I vote for c as per Integrate on-premises data sources To integrate on-premises data sources, you can use the corresponding Python connectors contributed by the community: under the link https://cloud.google.com/data-catalog/docs/integrate-data-sources

LaxmanTiwari
Apr 25, 2024

data catalog api will come into effect if custom connectors are not available via community repos.

fitri001Option: B
Jun 17, 2024

BigQuery Datasets and Pub/Sub Topics: Google Data Catalog can automatically catalog metadata from BigQuery and Pub/Sub, making it easy to discover and manage these data assets without additional development effort. PostgreSQL Tables: While Data Catalog does not have built-in connectors for PostgreSQL, you can use the Data Catalog APIs to manually catalog the PostgreSQL tables.

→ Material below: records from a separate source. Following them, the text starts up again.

Definition parse_float (str : string) : sto_result binary32 :=
  let s := skipws (chars str) in
  let '(neg, s) :=
    match s with
    | c :: s' =>
        if Ascii.eqb c "-"%char then (true, s')
        else if Ascii.eqb c "+"%char then (false, s')
        else (false, s)
    | [] => (false, [])
    end in
  if starts_with (chars "inf") (map lower s)
  then sto_value (Number (S754_infinity neg))
  else if starts_with (chars "nan") (map lower s) then sto_value (NaN neg)
  else if is_hex s then
    let '(int_digits, frac_digits, m, s2) := mantissa true (skipn 2 s) in
    let e2 := exponent_after "p" s2 - 4 * frac_digits in
    if m =? 0 then sto_value (Number (S754_zero neg))
    else if 200 <? e2 then out_of_range
    else if e2 + 4 * (int_digits + frac_digits) <? - 200 then out_of_range
    else
      checked (if 0 <=? e2 then round_ratio neg (m * 2 ^ e2) 1
               else round_ratio neg m (2 ^ (- e2)))
  else
    let '(int_digits, frac_digits, m, s2) := mantissa false s in
    if int_digits + frac_digits =? 0 then invalid_argument
    else
      let e10 := exponent_after "e" s2 - frac_digits in
      if m =? 0 then sto_value (Number (S754_zero neg))
      else if 50 <? e10 then out_of_range
      else if e10 + int_digits + frac_digits <? - 60 then out_of_range
      else
        checked (if 0 <=? e10 then round_ratio neg (m * 10 ^ e10) 1
                 else round_ratio neg m (10 ^ (- e10))).

Definition decode_bits (b : Z) : binary32 :=
  let s := 0 <? (b / 2 ^ 31) mod 2 in
  let ex := (b / 2 ^ 23) mod 256 in
  let man := b mod 2 ^ 23 in
  if ex =? 0 then
    match man with
    | Zpos m => Number (S754_finite s m (- 149))
    | _ => Number (S754_zero s)
    end
  else if ex =? 255 then
    if man =? 0 then Number (S754_infinity s) else NaN s
  else
    match man + 2 ^ 23 with
    | Zpos m => Number (S754_finite s m (ex - 150))
    | _ => NaN s
    end.

Definition divide_by_255 (uc : Z) : binary32 :=
  of_spec (SFdiv prec emax (binary_normalize prec emax uc 0 false)
             (binary_normalize prec emax 255 0 false)).

(** The largest [k] in [lo..lo + fuel] with [10 ^ k <= n / d]. *)
Fixpoint log10_floor (fuel : nat) (k : Z) (n d : Z) : Z :=
  match fuel with
  | O => k
  | S fuel' =>
      let le := if 0 <=? k then 10 ^ k * d <=? n else d <=? n * 10 ^ (- k) in
      if le then k else log10_floor fuel' (k - 1) n d
  end.

Definition round_half_even (n d : Z) : Z :=
  let q := n / d in
  let r := n mod d in
  match 2 * r ?= d with
  | Lt => q
  | Gt => q + 1
  | Eq => if Z.even q then q else q + 1
  end.

Fixpoint strip_zeros (rev_digits : list ascii) : list ascii :=
  match rev_digits with
  | c :: r => if Ascii.eqb c "0"%char then strip_zeros r else rev_digits
  | [] => []
  end.

Definition fraction (digits : list ascii) : string :=
  match strip_zeros (rev digits) with
  | [] => ""
  | r => String "."%char (string_of_list_ascii (rev r))
  end.

Definition show_g (n d : Z) : string :=
  let k := log10_floor 100 40 n d in
  let scaled k :=
    if 0 <=? 5 - k then round_half_even (n * 10 ^ (5 - k)) d
    else round_half_even n (d * 10 ^ (k - 5)) in
  let '(k, digits) :=
    if scaled k =? 1000000 then (k + 1, 100000) else (k, scaled k) in
  let ds := chars (show_int digits) in
  if (-4 <=? k) && (k <? 6) then
    if 0 <=? k then
      String.append (string_of_list_ascii (firstn (Z.to_nat (k + 1)) ds))
        (fraction (skipn (Z.to_nat (k + 1)) ds))
    else
      String.append "0"
        (fraction (repeat "0"%char (Z.to_nat (- k - 1)) ++ ds))
  else
    let ex := show_int (Z.abs k) in
    String.append (string_of_list_ascii (firstn 1 ds))
      (String.append (fraction (skipn 1 ds))
         (String.append (if k <? 0 then "e-" else "e+")
            (if Z.abs k <? 10 then String.append "0" ex else ex))).

Definition print_float (f : binary32) : string :=
  match f with
  | NaN s => if s then "-nan" else "nan"
  | Number (S754_zero s) => if s then "-0" else "0"
  | Number (S754_infinity s) => if s then "-inf" else "inf"
  | Number S754_nan => "nan"
  | Number (S754_finite s m e) =>
      String.append (if s then "-" else "")
        (if 0 <=? e then show_g (Zpos m * 2 ^ e) 1
         else show_g (Zpos m) (2 ^ (- e)))
  end.

(** [max_size()] of libstdc++ is [PTRDIFF_MAX / sizeof(T)], with 48 bytes
    for a [Vertex] and 12 for a [Triangle]; this machine has 64 GiB for a
    vector. *)
Definition has_memory (size n : Z) : bool := size * n <=? 2 ^ 36.

Definition host : Host :=
  Build_Host binary32 (Number (S754_zero false)) parse_float divide_by_255
    decode_bits print_float true 64
    ((2 ^ 63 - 1) / 48) ((2 ^ 63 - 1) / 12)
    (has_memory 48) (has_memory 12).
End Amd64.

(** ** Specification-side definitions

    The triangles of a fan over [indices], as a map over positions. *)
Definition fan_of (indices : list Z) : list Triangle :=
  map (fun j => {| v0 := nth 0 indices 0;
                   v1 := nth j indices 0;
                   v2 := nth (S j) indices 0 |})
      (seq 1 (List.length indices - 2)).

(** A text file from its lines. *)
Definition text (lines : list string) : list ascii :=
  flat_map (fun l => chars l ++ [newline]) lines.

Definition ascii_face_header : Header :=
  {| vertexCount := 0; faceCount := 1; headerEnd := true; isASCII := true;
     plyFileIsLittleEndian := false; vertexProperties := [];
     faceProperty :=
       {| name := "vertex_indices"; type_str := ""; is_list := true;
          count_type_str := "uchar"; list_item_type_str := "int";
          index_in_line := -1 |};
     facePropertyDefined := true; currentPropertyIndexASCII := 0;
     file_has_normals := false; file_has_colors := false;
     file_has_texCoords := false; currentElement := "face" |}.

Definition cat (parts : list string) : string :=
  fold_right String.append "" parts.

Section ObjLines.
Context {host : Host}.

(** The four shapes of a vertex reference on an [f] line, by the flags. *)
Definition reference (has_normals has_texCoords : bool) (v_idx : Z) : string :=
  let s := show_int (wrap_int (v_idx + 1)) in
  match has_texCoords, has_normals with
  | false, false => cat [" "; s]
  | true, false => cat [" "; s; "/"; s]
  | false, true => cat [" "; s; "//"; s]
  | true, true => cat [" "; s; "/"; s; "/"; s]
  end.

Definition f_line (has_normals has_texCoords : bool) (tri : Triangle)
  : string :=
  cat ["f"; reference has_normals has_texCoords (v0 tri);
       reference has_normals has_texCoords (v1 tri);
       reference has_normals has_texCoords (v2 tri); endl].

Definition v_line (vtx : Vertex float) : string :=
  cat ["v "; show_float (x (position vtx)); " ";
       show_float (y (position vtx)); " "; show_float (z (position vtx));
       if has_color vtx
       then cat [" "; show_float (x (color vtx)); " ";
                 show_float (y (color vtx)); " "; show_float (z (color vtx))]
       else "";
       endl].

Definition vt_line (vtx : Vertex float) : string :=
  if has_texCoord vtx
  then cat ["vt "; show_float (u (texCoord vtx)); " ";
            show_float (v (texCoord vtx)); endl]
  else cat ["vt 0 0"; endl].

Definition vn_line (vtx : Vertex float) : string :=
  if has_normal vtx
  then cat ["vn "; show_float (x (normal vtx)); " ";
            show_float (y (normal vtx)); " "; show_float (z (normal vtx));
            endl]
  else cat ["vn 0 0 1"; endl].

Definition obj_comments (vertices : nat) (faces : nat)
  (has_normals has_colors has_texCoords : bool) : string :=
  cat ["# Converted from PLY to OBJ by PLYtoOBJ_Converter"; endl;
       "# Vertices: "; show_int (Z.of_nat vertices); endl;
       "# Faces: "; show_int (Z.of_nat faces); endl;
       if has_normals then cat ["# Has Normals"; endl] else "";
       if has_colors
       then cat ["# Has Vertex Colors (appended to 'v' lines as r g b)"; endl]
       else "";
       if has_texCoords then cat ["# Has Texture Coordinates"; endl] else "";
       endl].

(** Everything [writeOBJ] writes before the [f] lines. *)
Definition obj_before_faces (vs : list (Vertex float)) (faces : nat)
  (has_normals has_colors has_texCoords : bool) : string :=
  cat [obj_comments (List.length vs) faces has_normals has_colors
         has_texCoords;
       cat (map v_line vs); endl;
       if has_texCoords then cat [cat (map vt_line vs); endl] else "";
       if has_normals then cat [cat (map vn_line vs); endl] else ""].

End ObjLines.

(** ** Sample files *)

(** The header that [read_header] makes of a file, and the file after it. *)
Definition header_of {host : Host} (file : list ascii) : Header :=
  match read_header file with
  | Ok (h, _) => h
  | Err _ => Header_initial
  end.

Definition payload_of {host : Host} (file : list ascii) : list ascii :=
  match read_header file with
  | Ok (_, file') => file'
  | Err _ => []
  end.
(** X12: the top tags of the monthly summary are at most three, all
    different, by decreasing count; each carries the exact number of its
    occurrences among the tags of the month; and a tag left out occurs no
    more often than any tag listed (three are listed then). *)
Theorem top_tags_correct :
  forall (df : list book) (year month : Z),
    let s := generate_monthly_summary df year month in
    let all_tags := collect_tags (books s) in
    (length (top_tags s) <= 3)%nat
    /\ sorted_desc (top_tags s) = true
    /\ NoDup (map fst (top_tags s))
    /\ (forall t n, (t, n) ∈ top_tags s -> n = count_tag t all_tags /\ 1 <= n)
    /\ (forall t, t ∈ all_tags -> t ∉ map fst (top_tags s) ->
        length (top_tags s) = 3%nat
        /\ forall t' n', (t', n') ∈ top_tags s -> count_tag t all_tags <= n').
Proof.
  intros df year month s all_tags.
  set (r := ranking (Counter all_tags)).
  assert (Htop : top_tags s = take 3 r) by apply top_tags_unfold.
  rewrite Htop. clear Htop.
  assert (Hsplit : sorted_desc (take 3 r ++ drop 3 r) = true)
    by (rewrite take_drop; apply ranking_sorted).
  apply sorted_desc_app in Hsplit as [Hs Hle].
  assert (Hin : forall t n, (t, n) ∈ r <-> t ∈ all_tags /\ n = count_tag t all_tags).
  { intros t n. unfold r. rewrite ranking_perm, Counter_spec, elem_of_list_map.
    unfold first_occurrences. split.
    - intros (t0 & [= -> ->] & Ht). apply fresh_iff in Ht as [Ht _]. now split.
    - intros [Ht ->]. exists t. split; [reflexivity|].
      apply fresh_iff. split; [exact Ht | apply not_elem_of_nil]. }
  assert (Hkeys : NoDup (map fst r)).
  { unfold r. rewrite ranking_perm, Counter_spec, map_map. cbn [fst].
    rewrite map_id. apply NoDup_fresh. }
  split; [rewrite length_take; lia|]. split; [exact Hs|]. split; [|split].
  - rewrite <- firstn_map.
    exact (sublist_NoDup _ _ Hkeys (sublist_take (map fst r) 3)).
  - intros t n Htn. apply elem_of_take_in, Hin in Htn as [Ht ->].
    split; [reflexivity | now apply count_tag_present].
  - intros t Ht Hout.
    assert (Hr : (t, count_tag t all_tags) ∈ take 3 r ++ drop 3 r)
      by (rewrite take_drop; now apply Hin).
    apply elem_of_app in Hr as [Hr | Hr].
    + exfalso. apply Hout, elem_of_list_map.
      exists (t, count_tag t all_tags). now split.
    + split.
      * apply length_take_le.
        destruct (le_lt_dec 3 (length r)) as [Hl|Hl]; [exact Hl|].
        rewrite drop_ge in Hr by lia. now apply elem_of_nil in Hr.
      * intros t' n' H'. apply (Hle _ _ H' Hr).
Qed.
(** X14.  What the accepted operand types compute.  On two Integer data
    [Add], [Subtract] and [Multiply] give the sum, difference and product of
    the unbounded integers; on two FloatingPoint data the IEEE sum,
    difference and product of the doubles; [Add] on two String data is
    concatenation; [And] and [Or] on two Boolean data are conjunction and
    disjunction; [Not] on a Boolean datum is negation.  The type returned
    is the operands' type and the state is the one the right operand left. *)
Theorem arithmetic_and_logic_results fuel l r s out s1 o1 s2 o2 :
  (forall x y,
     evaluate fuel l s out = (Return (PyInt x, Integer, s1), o1) ->
     evaluate fuel r s1 o1 = (Return (PyInt y, Integer, s2), o2) ->
     evaluate fuel (Add l r) s out = (Return (PyInt (x + y), Integer, s2), o2) /\
     evaluate fuel (Subtract l r) s out = (Return (PyInt (x - y), Integer, s2), o2) /\
     evaluate fuel (Multiply l r) s out = (Return (PyInt (x * y), Integer, s2), o2)) /\
  (forall x y,
     evaluate fuel l s out = (Return (PyFloat x, FloatingPoint, s1), o1) ->
     evaluate fuel r s1 o1 = (Return (PyFloat y, FloatingPoint, s2), o2) ->
     evaluate fuel (Add l r) s out =
       (Return (PyFloat (PrimFloat.add x y), FloatingPoint, s2), o2) /\
     evaluate fuel (Subtract l r) s out =
       (Return (PyFloat (PrimFloat.sub x y), FloatingPoint, s2), o2) /\
     evaluate fuel (Multiply l r) s out =
       (Return (PyFloat (PrimFloat.mul x y), FloatingPoint, s2), o2)) /\
  (forall x y,
     evaluate fuel l s out = (Return (PyStr x, String, s1), o1) ->
     evaluate fuel r s1 o1 = (Return (PyStr y, String, s2), o2) ->
     evaluate fuel (Add l r) s out =
       (Return (PyStr (String.append x y), String, s2), o2)) /\
  (forall x y,
     evaluate fuel l s out = (Return (PyBool x, Boolean, s1), o1) ->
     evaluate fuel r s1 o1 = (Return (PyBool y, Boolean, s2), o2) ->
     evaluate fuel (And l r) s out = (Return (PyBool (x && y), Boolean, s2), o2) /\
     evaluate fuel (Or l r) s out = (Return (PyBool (x || y), Boolean, s2), o2)) /\
  (forall x,
     evaluate fuel l s out = (Return (PyBool x, Boolean, s1), o1) ->
     evaluate fuel (Not l) s out = (Return (PyBool (negb x), Boolean, s1), o1)).
Proof.
  split; [| split; [| split; [| split]]].
  - intros x y Hl Hr. repeat split; binary_forward Hl Hr; reflexivity.
  - intros x y Hl Hr. repeat split; binary_forward Hl Hr; reflexivity.
  - intros x y Hl Hr. binary_forward Hl Hr. reflexivity.
  - intros x y Hl Hr. split; binary_forward Hl Hr; destruct x; reflexivity.
  - intros x Hl. simpl. rewrite (bind_of_Return _ _ _ _ _ Hl). reflexivity.
Qed.

(** [2 ^ 64 * 2 ^ 64] is [2 ^ 128], ["ab" + "c"] is ["abc"]. *)
Lemma arithmetic_and_logic_results_witness :
  evaluate 0 (Multiply (IntLiteral (2 ^ 64)) (IntLiteral (2 ^ 64))) EmptyState [] =
    (Return (PyInt (2 ^ 64 * 2 ^ 64), Integer, EmptyState), []) /\
  evaluate 0 (Add (StringLiteral "ab") (StringLiteral "c")) EmptyState [] =
    (Return (PyStr "abc", String, EmptyState), []).
Proof.
  split.
  - apply (proj1 (arithmetic_and_logic_results 0 (IntLiteral (2 ^ 64))
                    (IntLiteral (2 ^ 64)) EmptyState [] EmptyState [] EmptyState [])
                 (2 ^ 64) (2 ^ 64) eq_refl eq_refl).
  - apply (proj1 (proj2 (proj2
             (arithmetic_and_logic_results 0 (StringLiteral "ab") (StringLiteral "c")
                EmptyState [] EmptyState [] EmptyState [])))
             "ab"%string "c"%string eq_refl eq_refl).
Defined.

This requires some custom development but is manageable compared to creating custom connectors for everything.

Harshzh12Option: B
Feb 26, 2024

Datacatalog API contain the connector for postgresql with using it developer don't have to create the custom connectors

Y___ashOption: B
Mar 13, 2024

Use Data Catalog to automatically catalog BigQuery datasets and Pub/Sub topics. Use Data Catalog APIs to manually catalog PostgreSQL tables.

hanoverquayOption: B
Mar 16, 2024

option B, there's no need to build a custom connector now, postgreSQL is now supported https://github.com/GoogleCloudPlatform/datacatalog-connectors-rdbms/tree/master/google-datacatalog-postgresql-connector

d11379b
Mar 24, 2024

I think “custom connector” here may just infer that this is not official tools? as the doc mentioned “ connectors contributed by the community” And should not be B as “manually catalog by API “ this is a way even more basic than using connector

CassimOption: B
May 14, 2024

Option B leverages Data Catalog to automatically catalog BigQuery datasets and Pub/Sub topics, which streamlines the process and reduces manual effort. Using Data Catalog APIs to manually catalog PostgreSQL tables ensures consistency across all data assets while minimizing development and configuration efforts.

virat_kohliOption: B
May 22, 2024

B. Use Data Catalog to automatically catalog BigQuery datasets and Pub/Sub topics. Use Data Catalog APIs to manually catalog PostgreSQL tables.